The butterflies are a common sight in the heavily traveled Cajon Pass, where Interstate 15 snakes into the desert, but have not caused any traffic problems, said Tony Nguyen, a San Bernardino-based Highway Patrol officer.”Driving down the highway, it was just hard not to hit them,” said Michael Hearst, spokesman for the Orange County Vector Control District. “I had one guy complaining because butterflies were all over the radiator of his car.”

Unlike monarch butterflies, which are larger and fly higher, painted ladies cruise at eye level, making them easy to spot but hard to dodge.

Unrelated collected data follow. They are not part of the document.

Section evidence.
Context `{CaseMapping, Digests, Resolver}.
Context (events : list Event).

Definition routes : NamedGroupRoutes := NamedGroupRoutes_init events (observed_names events).

(** MAP joins the name (casefolded) and the address. *)
Definition introduced (folded address : ustr) : Prop :=
  ∃ e, e ∈ events ∧ is_sms e = true ∧ strip (contact_name e) ≠ [] ∧ str_casefold (strip (contact_name e)) = folded ∧ safe_event_address e = Some address.
(** The addresses that contacts give for a spelling of the name. *)
Definition of_contacts (name : ustr) : list ustr :=
  match find_by_name with None => [] | Some find => (List.filter (λ p, bool_decide (str_casefold p.1 = str_casefold name)) (find name)).*2 end.
(** The one address of a member: itself an address, or the only identity that
    history and contacts together know under the name. *)
Definition one_address (member address : ustr) : Prop :=
  (canonical_address member ≠ None ∧ address = strip member) ∨
  (canonical_address member = None ∧ ∃ spelling i, str_casefold spelling = str_casefold member ∧
    (introduced (str_casefold member) address ∨ address ∈ of_contacts spelling) ∧ canonical_address address = Some i ∧
    ∀ other j, introduced (str_casefold member) other ∨ other ∈ of_contacts spelling → canonical_address other = Some j → j = i).

(** The messages that a notification can be about. *)
Definition could_name (text : ustr) (t : Z) (i : nat) : Prop :=
  ∃ e u, events !! i = Some e ∧ is_kind "sms_received" e = true ∧ _seen_at e = Some u ∧ in_window t u ∧ describes text e.
(** The notification [n] is about message [i] and no other. *)
Definition names_only (n : Event) (i : nat) : Prop :=
  is_ancs n = true ∧ ∃ t, _seen_at n = Some t ∧ ∀ j, could_name (body n) t j ↔ j = i.

(** The member that the notification's title names is the sender, by its own
    address and only when the contacts' name of the message agrees. *)
Definition resolves (n e : Event) (member address : ustr) : Prop :=
  if negb (is_nil (strip (title n))) && bool_decide (str_casefold member = str_casefold (strip (title n)))
  then str_casefold (strip (contact_name e)) = str_casefold (strip (title n)) ∧ safe_event_address e = Some address
  else one_address member address.

(** A roster the user saved for a key, of two to twenty people. *)
Definition applies (key : ustr) (route : Event) : Prop :=
  route ∈ events ∧ is_kind "group_route" route = true ∧ route_key (_names routes) route = Some key ∧ valid_roster (group_recipients route) = true.
(** Its recipients and members, when no outsider's message put it on hold. *)
Definition saved_roster (key : ustr) (roster members : list ustr) : Prop :=
  ∃ route, applies key route ∧ held_roster_warning route = None ∧ roster = group_recipients route ∧ members = group_members route.
(** The group that a notification names. *)
Definition notified_key (n : Event) : ustr :=
  match members_of n with Some ms => unnamed_group_key ms | None => named_group_key (default [] (named_group_from_ancs n)) end.
(** A key of message [i]: the stored one, the one of its stored name, or that of
    the group which its notification names. *)
Definition key_of (i : nat) (key : ustr) : Prop :=
  (∃ e0, events !! i = Some e0 ∧ (key = group_key e0 ∨ key = named_group_key (_stored_name e0))) ∨
  (∃ n, n ∈ events ∧ names_only n i ∧ key = notified_key n).
(** The members that history gives message [i]: those stored with it, those of
    a roster saved for its key, those its notification names, or, of a group
    that the notification only names, the sender. *)
Definition members_known (i : nat) (members : list ustr) : Prop :=
  (∃ e0, events !! i = Some e0 ∧ members = group_members e0) ∨
  (∃ key route, key_of i key ∧ applies key route ∧ members = group_members route) ∨
  (∃ n, n ∈ events ∧ names_only n i ∧
    (members_of n = Some members ∨ (members_of n = None ∧ members = if is_nil (strip (title n)) then [] else [strip (title n)]))).
Definition sender_in (e : Event) (roster : list ustr) : Prop :=
  ∃ a i, safe_event_address e = Some a ∧ canonical_address a = Some i ∧ Some i ∈ canonical_address <$> roster.
(** The identities of a group's members, each resolved to one address. *)
Definition same_people (members members' : list ustr) : Prop :=
  ∃ roster, 
    let resolved ms := ∃ ids, Forall2 (λ m i, ∃ a, one_address m a ∧ canonical_address a = Some i) (_member_names ms) ids ∧ roster = sorted_texts ids in
    resolved members ∧ resolved members'.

When meeting a violent end, the butterflies leave a yellow splatter from the stored fat they use to fly long distances. The pockets of fat are filled with Vitamin A, which gives the goo its yellow color, Ballmer said.Driving along canyon roads through Aliso Viejo over the weekend, Micare Filipcik, 27, of Mission Viejo couldn’t miss the swarm.

“It was a huge flock of butterflies -- like you see birds,” she said. “It was beautiful.”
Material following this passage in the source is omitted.